(** What a node of the reconcile is told. *)
Definition toldSound (cfg : nodePowerConfig) (node : string * Z) (told : float64 * string) : Prop :=
  fle fzero told.1 = true /\
  (flt fzero told.1 = true -> told.2 = PowerSourcePrometheus \/ told.2 = PowerSourceHTTP) /\
  (told.2 = PowerSourcePrometheus -> flt fzero told.1 = true /\ measuredBy cfg node.1 told.1) /\
  (told.2 = PowerSourceHTTP -> readOverHTTP cfg node.1 told.1).

Lemma resolveNodes_sound cfg nodes st w :
  roundSound cfg st ->
  let '(l, st', w') := resolveNodes cfg nodes st w in
  roundSound cfg st' /\ Forall2 (toldSound cfg) nodes l.
Proof.
  revert st w. induction nodes as [|[name now] nodes IH]; intros st w Hst; [by split; [|constructor]|]. cbn [resolveNodes].
  pose proof (resolveNodePower_sound cfg name now st w Hst) as H.
  destruct (resolveNodePower cfg name now st w) as [[[p src] st1] w1]. destruct H as (Hst1 & H1).
  specialize (IH st1 w1 Hst1). destruct (resolveNodes cfg nodes st1 w1) as [[l st2] w2]. destruct IH as [Hst2 Hl].
  split; [done|]. by constructor.
Qed.
(* ===== verification/Twinstate.v ===== *)
(** * The twin of each node: cmd/controller-manager/twinstate.go

    What one reconcile computes for a node's NodeTwin status: its topology and
    facility readings, the inventory completed from the catalog, the power
    trend of a rolling window, the twin's output, and the AgentReporting
    condition merged into the stored ones. The condition helpers of
    k8s.io/apimachinery are an interface, [ConditionOps], with the behaviour
    their documentation states, [ConditionLaws]. *)

From S2P Require Import Prelude GoString GoFloat FloatFacts Api Crd Hwinv Twin PromQuery.

#[local] Open Scope string_scope.

(** ** Topology and facility readings *)

(** src/cmd/controller-manager/facility.go:22-34 [facilitySnapshot] *)
Record facilitySnapshot := {
  fs_ambientC : float64;
  fs_ambientKnown : bool;
  fs_itPowerW : float64;
  fs_itKnown : bool;
  fs_coolingPowerW : float64;
  fs_coolingKnown : bool;
  fs_carbon : CarbonIntensity;
  fs_carbonKnown : bool;
  fs_zoneAmbientC : gmap string float64;
  fs_rackPowerW : gmap string float64;
  fs_nodeInletC : gmap string float64
}.

(** src/cmd/controller-manager/twinstate.go:37-48 [nodeTopology] *)
Record nodeTopology := {
  nt_rack : string;
  nt_coolingZone : string;
  nt_rackTotalPowerW : float64;
  nt_zoneAmbientC : float64;
  nt_zoneAmbientKnown : bool;
  nt_inletC : float64;
  nt_inletKnown : bool
}.

(** [v, ok := m[k]]. *)
Definition lookup_ok (m : gmap string float64) (k : string) : float64 * bool :=
  match m !! k with Some v => (v, true) | None => (fzero, false) end.

(** src/cmd/controller-manager/twinstate.go:54-70 [nodeTopologyFor] *)
Definition nodeTopologyFor (nodeName rack zone : string) (rackPowerEstimates : gmap string float64)
    (facility : facilitySnapshot) : option nodeTopology :=
  let rackW :=
    if negb (String.eqb rack "") then
      match fs_rackPowerW facility !! rack with
      | Some w => w
      | None => default fzero (rackPowerEstimates !! rack)
      end
    else fzero in
  let '(zoneC, zoneKnown) :=
    if negb (String.eqb zone "") then lookup_ok (fs_zoneAmbientC facility) zone else (fzero, false) in
  let '(inletC, inletKnown) := lookup_ok (fs_nodeInletC facility) nodeName in
  if String.eqb rack "" && String.eqb zone "" && negb inletKnown then None
  else Some {| nt_rack := rack; nt_coolingZone := zone; nt_rackTotalPowerW := rackW;
               nt_zoneAmbientC := zoneC; nt_zoneAmbientKnown := zoneKnown;
               nt_inletC := inletC; nt_inletKnown := inletKnown |}.

(** The ambient temperature of a node and whether it is known.
    src/cmd/controller-manager/twinstate.go:89-103 [outsideTempC] *)
Definition ambientFor (facility : facilitySnapshot) (topo : option nodeTopology) : float64 * bool :=
  match topo with
  | None => (fs_ambientC facility, fs_ambientKnown facility)
  | Some t =>
      if nt_inletKnown t then (nt_inletC t, true)
      else if nt_zoneAmbientKnown t then (nt_zoneAmbientC t, true)
      else (fs_ambientC facility, fs_ambientKnown facility)
  end.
#####
In full and exactly as written, repeat the data.

(** What a node of the reconcile is told. *)
Definition toldSound (cfg : nodePowerConfig) (node : string * Z) (told : float64 * string) : Prop :=
  fle fzero told.1 = true /\
  (flt fzero told.1 = true -> told.2 = PowerSourcePrometheus \/ told.2 = PowerSourceHTTP) /\
  (told.2 = PowerSourcePrometheus -> flt fzero told.1 = true /\ measuredBy cfg node.1 told.1) /\
  (told.2 = PowerSourceHTTP -> readOverHTTP cfg node.1 told.1).

Lemma resolveNodes_sound cfg nodes st w :
  roundSound cfg st ->
  let '(l, st', w') := resolveNodes cfg nodes st w in
  roundSound cfg st' /\ Forall2 (toldSound cfg) nodes l.
Proof.
  revert st w. induction nodes as [|[name now] nodes IH]; intros st w Hst; [by split; [|constructor]|]. cbn [resolveNodes].
  pose proof (resolveNodePower_sound cfg name now st w Hst) as H.
  destruct (resolveNodePower cfg name now st w) as [[[p src] st1] w1]. destruct H as (Hst1 & H1).
  specialize (IH st1 w1 Hst1). destruct (resolveNodes cfg nodes st1 w1) as [[l st2] w2]. destruct IH as [Hst2 Hl].
  split; [done|]. by constructor.
Qed.
(* ===== verification/Twinstate.v ===== *)
(** * The twin of each node: cmd/controller-manager/twinstate.go

    What one reconcile computes for a node's NodeTwin status: its topology and
    facility readings, the inventory completed from the catalog, the power
    trend of a rolling window, the twin's output, and the AgentReporting
    condition merged into the stored ones. The condition helpers of
    k8s.io/apimachinery are an interface, [ConditionOps], with the behaviour
    their documentation states, [ConditionLaws]. *)

From S2P Require Import Prelude GoString GoFloat FloatFacts Api Crd Hwinv Twin PromQuery.

#[local] Open Scope string_scope.

(** ** Topology and facility readings *)

(** src/cmd/controller-manager/facility.go:22-34 [facilitySnapshot] *)
Record facilitySnapshot := {
  fs_ambientC : float64;
  fs_ambientKnown : bool;
  fs_itPowerW : float64;
  fs_itKnown : bool;
  fs_coolingPowerW : float64;
  fs_coolingKnown : bool;
  fs_carbon : CarbonIntensity;
  fs_carbonKnown : bool;
  fs_zoneAmbientC : gmap string float64;
  fs_rackPowerW : gmap string float64;
  fs_nodeInletC : gmap string float64
}.

(** src/cmd/controller-manager/twinstate.go:37-48 [nodeTopology] *)
Record nodeTopology := {
  nt_rack : string;
  nt_coolingZone : string;
  nt_rackTotalPowerW : float64;
  nt_zoneAmbientC : float64;
  nt_zoneAmbientKnown : bool;
  nt_inletC : float64;
  nt_inletKnown : bool
}.

(** [v, ok := m[k]]. *)
Definition lookup_ok (m : gmap string float64) (k : string) : float64 * bool :=
  match m !! k with Some v => (v, true) | None => (fzero, false) end.

(** src/cmd/controller-manager/twinstate.go:54-70 [nodeTopologyFor] *)
Definition nodeTopologyFor (nodeName rack zone : string) (rackPowerEstimates : gmap string float64)
    (facility : facilitySnapshot) : option nodeTopology :=
  let rackW :=
    if negb (String.eqb rack "") then
      match fs_rackPowerW facility !! rack with
      | Some w => w
      | None => default fzero (rackPowerEstimates !! rack)
      end
    else fzero in
  let '(zoneC, zoneKnown) :=
    if negb (String.eqb zone "") then lookup_ok (fs_zoneAmbientC facility) zone else (fzero, false) in
  let '(inletC, inletKnown) := lookup_ok (fs_nodeInletC facility) nodeName in
  if String.eqb rack "" && String.eqb zone "" && negb inletKnown then None
  else Some {| nt_rack := rack; nt_coolingZone := zone; nt_rackTotalPowerW := rackW;
               nt_zoneAmbientC := zoneC; nt_zoneAmbientKnown := zoneKnown;
               nt_inletC := inletC; nt_inletKnown := inletKnown |}.

(** The ambient temperature of a node and whether it is known.
    src/cmd/controller-manager/twinstate.go:89-103 [outsideTempC] *)
Definition ambientFor (facility : facilitySnapshot) (topo : option nodeTopology) : float64 * bool :=
  match topo with
  | None => (fs_ambientC facility, fs_ambientKnown facility)
  | Some t =>
      if nt_inletKnown t then (nt_inletC t, true)
      else if nt_zoneAmbientKnown t then (nt_zoneAmbientC t, true)
      else (fs_ambientC facility, fs_ambientKnown facility)
  end.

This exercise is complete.